_YOUR OBJECTIVE_
After locating "mkDom income (Fin" in the listing below, copy that line and each one after it exactly, ending with the line that has "Definition visited_row : PostcodeRecord".
━━━━━━━━━━━━━━━━
(* ===================================================================== *)
(** * ColorClassifier *)
(* ===================================================================== *)

(** [_getColor(percentage, weeklyMoneyLeftover)]; [None] is [null]. *)
Definition _getColor (percentage weeklyMoneyLeftover : option num) : string :=
  if match weeklyMoneyLeftover with
     | Some leftover => leftover <? Fin 0
     | None => false
     end
  then "#000000"
  else
    match percentage with
    | None => "#ccc"
    | Some p =>
        if Num.isNaN p || (p === Fin 0) then "#ccc"
        else if p <=? Fin 20 then "#16a34a"
        else if p <=? Fin 30 then "#22c55e"
        else if p <=? Fin 40 then "#fbbf24"
        else if p <=? Fin 50 then "#f97316"
        else "#ef4444"
    end.

(** The fill colour [_styleFeature] gives to the feature of a postcode. *)
Definition fillColor (this : App) (postcode : string) : string :=
  match housingData this !! postcode with
  | Some data =>
      _getColor (affordability_percentage data) (weekly_money_leftover data)
  | None => _getColor None None
  end.

(** The buckets of the classifier and the colour that stands for each: black
    is the legend's "Negative leftover", [#ccc] its "No Data", the five others
    are named in the comments of [_getColor]. *)
Inductive Bucket : Type :=
| Critical
| NoData
| VeryAffordable
| Affordable
| Moderate
| High
| Severe.

Definition bucket_color (b : Bucket) : string :=
  match b with
  | Critical => "#000000"
  | NoData => "#ccc"
  | VeryAffordable => "#16a34a"
  | Affordable => "#22c55e"
  | Moderate => "#fbbf24"
  | High => "#f97316"
  | Severe => "#ef4444"
  end.

Definition negative_leftover (leftover : option num) : Prop :=
  exists l, leftover = Some l /\ Num.lt l (Fin 0).

Definition no_signal (percentage : option num) : Prop :=
  percentage = None \/ percentage = Some NaN \/
  exists q, percentage = Some (Fin q) /\ q == 0.

(** The classification as the specification words it, rule by rule in
    priority order: each rule applies when no earlier one does. *)
Inductive Classify : option num -> option num -> Bucket -> Prop :=
| classify_critical p l :
    negative_leftover l -> Classify p l Critical
| classify_nodata p l :
    ~ negative_leftover l -> no_signal p -> Classify p l NoData
| classify_very p l x :
    ~ negative_leftover l -> p = Some x -> ~ no_signal p ->
    Num.le x (Fin 20) -> Classify p l VeryAffordable
| classify_affordable p l x :
    ~ negative_leftover l -> p = Some x -> ~ no_signal p ->
    ~ Num.le x (Fin 20) -> Num.le x (Fin 30) -> Classify p l Affordable
| classify_moderate p l x :
    ~ negative_leftover l -> p = Some x -> ~ no_signal p ->
    ~ Num.le x (Fin 30) -> Num.le x (Fin 40) -> Classify p l Moderate
| classify_high p l x :
    ~ negative_leftover l -> p = Some x -> ~ no_signal p ->
    ~ Num.le x (Fin 40) -> Num.le x (Fin 50) -> Classify p l High
| classify_severe p l x :
    ~ negative_leftover l -> p = Some x -> ~ no_signal p ->
    ~ Num.le x (Fin 50) -> Classify p l Severe.

(* ===================================================================== *)
(** * Vocabulary of the statements; sample inputs *)
(* ===================================================================== *)

(** [Infinity] or [-Infinity]. *)
Definition infinite (x : num) : bool :=
  match x with PInf | NInf => true | _ => false end.

(** The columns of the data file in a row. *)
Definition raw_fields (d : PostcodeRecord) : list (option num) :=
  [ yearly_median_weekly_rent d; yearly_first_quartile_weekly_rent d;
    yearly_third_quartile_weekly_rent d; yearly_median_sales_price_000s d;
    yearly_first_quartile_sales_000s d; yearly_third_quartile_sales_000s d ].

(** The fields the engine assigns on every path of a pass. *)
Definition assigned_fields (d : PostcodeRecord)
    : list (option num) * option bool :=
  ([ weekly_housing_cost d; affordability_percentage d;
     weekly_money_leftover d;
     yearly_first_quartile_weekly_rent_payment d;
     yearly_third_quartile_weekly_rent_payment d;
     yearly_first_quartile_weekly_payment d;
     yearly_third_quartile_weekly_payment d ],
   is_affordable d).

(** The two fields assigned in the buy branch only. *)
Definition branch_fields (d : PostcodeRecord) : list (option num) :=
  [ calculated_weekly_payment d; calculated_weekly_interest d ].

(** The colour the map gives to a row. *)
Definition color_of (d : PostcodeRecord) : string :=
  _getColor (affordability_percentage d) (weekly_money_leftover d).

(** The row of a postcode after a pass. *)
Definition row_after (pass : result App) (postcode : string)
    : option PostcodeRecord :=
  match pass with
  | Ok this => housingData this !! postcode
  | Throw _ => None
  end.

(** The form with the living and owner costs of [DEFAULT_VALUES], a deposit
    of 20%, 6.5% over 30 years, the median price point. *)
Definition sample_dom (income : num) : Dom :=
  mkDom income (Fin 46) (Fin 92) (Fin 69) (Fin 0)
        (Fin 92) (Fin 46) (Fin 23) (Fin 69)
        (Fin 20) (Fin 100000) (Fin 6.5) (Fin 30) "median".

(** A row as loaded from the data file: median rent and median sales price
    (in thousands), nothing computed yet. *)
Definition sample_record (rent sales : option num) : PostcodeRecord :=
  mkRecord rent None None sales None None
           None None None None None None None None None None.

Definition sample_app (housingType mortgageType : string)
    (data : PostcodeRecord) : App :=
  mkApp {[ "2000"%string := data ]} housingType "percent" mortgageType.

(** A stand-in for [Math.pow] at fractional exponents in the sample runs,
    none of which reaches it. *)
Definition no_pow : Q -> Q -> num := fun _ _ => NaN.

(** A row with a median rent of 450 a week and a median sales price of
    800 thousand. *)
Definition sample_row : PostcodeRecord :=
  sample_record (Some (Fin 450)) (Some (Fin 800)).

(** What [_getUserSettings] returns on [sample_dom 61984]. *)
Definition sample_settings : UserSettings :=
  Eval vm_compute in
    match _getUserSettings (sample_dom (Fin 61984)) with
    | Ok userSettings => userSettings
    | Throw _ => mkUserSettings NaN NaN NaN NaN NaN NaN
    end.

(** [sample_row] after a pass in buy mode with an interest-only mortgage. *)
Definition visited_row : PostcodeRecord :=
  update_record no_pow (sample_dom (Fin 61984))
    (sample_app "buy" "IO" sample_row) sample_settings sample_row.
━━━━━━━━━━━━━━━━
_EXERCISE SOLUTION_
  mkDom income (Fin 46) (Fin 92) (Fin 69) (Fin 0)
        (Fin 92) (Fin 46) (Fin 23) (Fin 69)
        (Fin 20) (Fin 100000) (Fin 6.5) (Fin 30) "median".

(** A row as loaded from the data file: median rent and median sales price
    (in thousands), nothing computed yet. *)
Definition sample_record (rent sales : option num) : PostcodeRecord :=
  mkRecord rent None None sales None None
           None None None None None None None None None None.

Definition sample_app (housingType mortgageType : string)
    (data : PostcodeRecord) : App :=
  mkApp {[ "2000"%string := data ]} housingType "percent" mortgageType.

(** A stand-in for [Math.pow] at fractional exponents in the sample runs,
    none of which reaches it. *)
Definition no_pow : Q -> Q -> num := fun _ _ => NaN.

(** A row with a median rent of 450 a week and a median sales price of
    800 thousand. *)
Definition sample_row : PostcodeRecord :=
  sample_record (Some (Fin 450)) (Some (Fin 800)).

(** What [_getUserSettings] returns on [sample_dom 61984]. *)
Definition sample_settings : UserSettings :=
  Eval vm_compute in
    match _getUserSettings (sample_dom (Fin 61984)) with
    | Ok userSettings => userSettings
    | Throw _ => mkUserSettings NaN NaN NaN NaN NaN NaN
    end.

(** [sample_row] after a pass in buy mode with an interest-only mortgage. *)
Definition visited_row : PostcodeRecord :=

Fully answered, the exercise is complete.